Three cheers -- hell, FOUR cheers -- for Salesforce CEO Marc Benioff for throwing his huge corporate and personal weight behind Prop. C, San Francisco's homeless initiative. Benioff just announced that he will spend a whopping $2 million -- including $500,000 from his own pocket -- on campaign advertising for the November ballot measure. The bold Benioff stand pits him against Mayor London Breed, who just days ago announced her strong opposition to Prop. C, echoing her corporate sponsors at the Chamber of Commerce.

Mayor London Breed and Marc Benioff / SF Chronicle

Prop. C is a sensible, humane measure that will impose a modest business tax on local corporations making over $50 million a year in revenue, raising as much as $300 million a year to expand housing and mental health programs for the homeless. The measure will also help prevent seniors, the disabled, and others on fixed incomes from ending up on the streets, by subsidizing renters who are squeezed by the city's heartless real estate market. But the Chamber of Commerce reflexively opposes all business taxes on principle and they fear that Prop. C programs will attract more homeless to San Francisco -- even though studies show that the overwhelming majority of homeless people in the city are local residents who were forced onto the streets by evictions and soaring rents.

Breed -- who ran on a brash promise to fix the San Francisco's chronic homeless crisis, which has brought the city international shame -- took a big political risk by opposing Prop. C., which already had wide community support and the backing of establishment Democrats like House Minority Leader Nancy Pelosi, even before Benioff jumped on the campaign train. Breed has toured the city's wasted streets, where the homeless huddle in doorways and lay sprawled in front of pricey restaurants. But so far she has presented no new ideas of her own to fundamentally address the homeless crisis. She's all talk, talk, talk -- like the Chamber of Commerce types who endlessly whine about the city's homeless epidemic and its negative impact on local tourism, but don't have a clue about how to solve it.

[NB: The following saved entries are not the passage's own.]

(** C10. The roster is keyed by [ip]. Under each key stands the fresh
    record of the last configuration entry with that [ip], and under no
    other key stands anything: the record has the name of that entry (the
    [ip] itself when the entry has no name), the key as its [ip], the
    port of that entry (the default [slave_port] when the entry has
    none), and is offline with no payload, no [last_seen] and no error.
    No key occurs twice, every configured [ip] is a key whatever its
    name, and the record under a key carries that key as its [ip]; so two
    entries that share a name and differ in [ip] both stay. *)
Theorem roster_keyed_by_ip (cfg : Config) :
  (∀ k, dict_get k (_init_slaves cfg) =
          init_entry (slave_port cfg) <$> last (filter (fun sc => cfg_ip sc = k) (slaves_cfg cfg)))
  ∧ (∀ k, match last (filter (fun sc => cfg_ip sc = k) (slaves_cfg cfg)) with
          | Some sc =>
              ∃ s, dict_get k (_init_slaves cfg) = Some s
                   ∧ name s = match cfg_name sc with Some n => Some n | None => k end
                   ∧ ip s = k
                   ∧ port s = match cfg_port sc with Some p => p | None => slave_port cfg end
                   ∧ online s = false ∧ last_seen s = None
                   ∧ data s = VNone ∧ error s = None
          | None => dict_get k (_init_slaves cfg) = None
          end)
  ∧ NoDup (dict_keys (_init_slaves cfg))
  ∧ (∀ sc, sc ∈ slaves_cfg cfg →
       ∃ s, dict_get (cfg_ip sc) (_init_slaves cfg) = Some s ∧ ip s = cfg_ip sc)
  ∧ (∀ sc1 sc2, sc1 ∈ slaves_cfg cfg → sc2 ∈ slaves_cfg cfg →
       cfg_name sc1 = cfg_name sc2 → cfg_ip sc1 ≠ cfg_ip sc2 →
       ∃ s1 s2, dict_get (cfg_ip sc1) (_init_slaves cfg) = Some s1
                ∧ dict_get (cfg_ip sc2) (_init_slaves cfg) = Some s2
                ∧ ip s1 = cfg_ip sc1 ∧ ip s2 = cfg_ip sc2).
Proof.
  assert (Hget : ∀ k, dict_get k (_init_slaves cfg) =
            init_entry (slave_port cfg) <$> last (filter (fun sc => cfg_ip sc = k) (slaves_cfg cfg))).
  { intros k. unfold _init_slaves. rewrite init_fold_get.
    by destruct (last (filter (fun sc => cfg_ip sc = k) (slaves_cfg cfg))). }
  assert (Hin : ∀ sc, sc ∈ slaves_cfg cfg →
            ∃ s, dict_get (cfg_ip sc) (_init_slaves cfg) = Some s ∧ ip s = cfg_ip sc).
  { intros sc Hsc. rewrite Hget.
    assert (Hf : sc ∈ filter (fun sc0 => cfg_ip sc0 = cfg_ip sc) (slaves_cfg cfg)).
    { apply list_elem_of_filter. by split. }
    destruct (last (filter (fun sc0 => cfg_ip sc0 = cfg_ip sc) (slaves_cfg cfg)))
      as [sc'|] eqn:Hl.
    - assert (Hsc' : sc' ∈ filter (fun sc0 => cfg_ip sc0 = cfg_ip sc) (slaves_cfg cfg)).
      { apply last_Some in Hl as [l' Hl]. rewrite Hl. apply elem_of_app. right.
        apply list_elem_of_here. }
      apply list_elem_of_filter in Hsc' as [Hip _].
      exists (init_entry (slave_port cfg) sc'). split; [done|]. exact Hip.
    - apply last_None in Hl. rewrite Hl in Hf. by apply elem_of_nil in Hf. }
  split; [exact Hget|]. split.
  { intros k. rewrite Hget.
    destruct (last (filter (fun sc => cfg_ip sc = k) (slaves_cfg cfg))) as [sc|] eqn:Hl;
      [|done].
    assert (Hip : cfg_ip sc = k).
    { apply last_Some in Hl as [l' Hl].
      assert (Hsc : sc ∈ filter (fun sc0 => cfg_ip sc0 = k) (slaves_cfg cfg)).
      { rewrite Hl. apply elem_of_app. right. apply list_elem_of_here. }
      by apply list_elem_of_filter in Hsc as [Hip _]. }
    exists (init_entry (slave_port cfg) sc). split; [done|].
    unfold init_entry. simpl. rewrite Hip.
    by destruct (cfg_name sc), (cfg_port sc). }
  split; [apply init_slaves_NoDup|]. split; [exact Hin|].
  intros sc1 sc2 H1 H2 _ _.
  destruct (Hin sc1 H1) as [s1 [Hg1 Hi1]]. destruct (Hin sc2 H2) as [s2 [Hg2 Hi2]].
  exists s1, s2. eauto.
Qed.

(** Two entries with one [ip]: the later one stays, at the place of the
    first. Two entries with one name and two [ip]s: both stay. *)
Example roster_last_wins :
  _init_slaves
    {| slaves_cfg :=
         [ {| cfg_name := Some "a"; cfg_ip := Some "10.0.0.1"; cfg_port := None |};
           {| cfg_name := Some "a"; cfg_ip := Some "10.0.0.2"; cfg_port := None |};
           {| cfg_name := Some "b"; cfg_ip := Some "10.0.0.1"; cfg_port := Some 6000 |} ];
       slave_port := 5001; refresh_interval := 5; request_timeout := None |}
  = [ (Some "10.0.0.1", SlaveInfo__init__ (Some "b") (Some "10.0.0.1") 6000);
      (Some "10.0.0.2", SlaveInfo__init__ (Some "a") (Some "10.0.0.2") 5001) ].
Proof. reflexivity. Qed.

(** ** Reading the roster *)

Lemma snapshot_fold (d : list (option string * SlaveInfo)) (acc : list (option string * pyval)) :
  NoDup (dict_keys d) →
  (∀ k, k ∈ dict_keys d → dict_get k acc = None) →
  fold_left (fun result kv => dict_set (fst kv) (to_dict (snd kv)) result) d acc
  = (acc ++ map (fun kv => (fst kv, to_dict (snd kv))) d)%list.
Proof.
  revert acc. induction d as [|[k s] d IH]; intros acc Hnd Hfresh; simpl.
  - by rewrite app_nil_r.
  - apply NoDup_cons in Hnd as [Hk Hnd].
    rewrite dict_set_absent by (apply Hfresh; apply list_elem_of_here).
    rewrite IH; [by rewrite <- app_assoc|done|].
    intros k' Hk'. rewrite dict_get_app_None by (apply Hfresh; by apply list_elem_of_further).
    simpl. rewrite decide_False; [done|]. intros ->. by apply Hk.
Qed.

Lemma existsb_map_fst {V W : Type} (p : option string → bool) (f : option string * V → W)
    (d : list (option string * V)) :
  existsb (fun kv => p (fst kv)) (map (fun kv => (fst kv, f kv)) d)
  = existsb (fun kv => p (fst kv)) d.
Proof. induction d as [|kv d IH]; simpl; [done|]. by rewrite IH. Qed.

Lemma mixed_keys_map {V W : Type} (f : option string * V → W) (d : list (option string * V)) :
  mixed_keys (map (fun kv => (fst kv, f kv)) d) = mixed_keys d.
Proof.
  unfold mixed_keys.
  rewrite (existsb_map_fst (fun k => match k with None => true | Some _ => false end)).
  by rewrite (existsb_map_fst (fun k => match k with None => false | Some _ => true end)).
Qed.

Prop. C would initiate the first, comprehensive public effort to address San Francisco's crying shame. Every day that City Hall allows the estimated 7,500 individuals and 1,200 families who live on city streets to go unsheltered is not just a public failure, it's a moral disgrace. I was reminded of this rampant human suffering when I found myself on the streets near City Hall on Saturday night. I was walking to the Civic Center BART station three or four blocks away. Every block was like a scene from Dante's Inferno, filled with ragged men and women crying out for help or wandering the streets in confused misery. The fact that my eyesight is poor following my stroke only made this city tableau seem more hellish and strange.

London Breed is not the only local politician who stuck her neck out to side with the Chamber of Commerce against the city's homeless. So did two other local corporate Democrats -- state legislators Scott Weiner and David Chiu. Their opposition to Prop. C -- revealing their blatant business bias in the face of San Francisco's most appalling humanitarian crisis -- is a rejection of so-called "San Francisco values." Their alliance wth the Chamber of Commerce should become a major campaign liability for them at election time -- and in fact it gives a big opening to whichever progressive candidate challenges Breed next year.

Breed blew it on her biggest civic test so far as mayor. The decision about Prop. C was a simple one. As Benioff told the SF Chronicle: "At the end of the day, it's going to be are you for the homeless or not for the homeless. For me, it's binary. I'm for the homeless."

By the way, Salesforce, Benioff's company, will have to pay as much as $10 million more each year in local taxes under Prop. C. But that's nothing, he says, to help revive the beloved city where he grew up. And it's a drop in the bucket, he points out, compared to the huge tax savings that corporations like his are reaping from the Trump tax cut.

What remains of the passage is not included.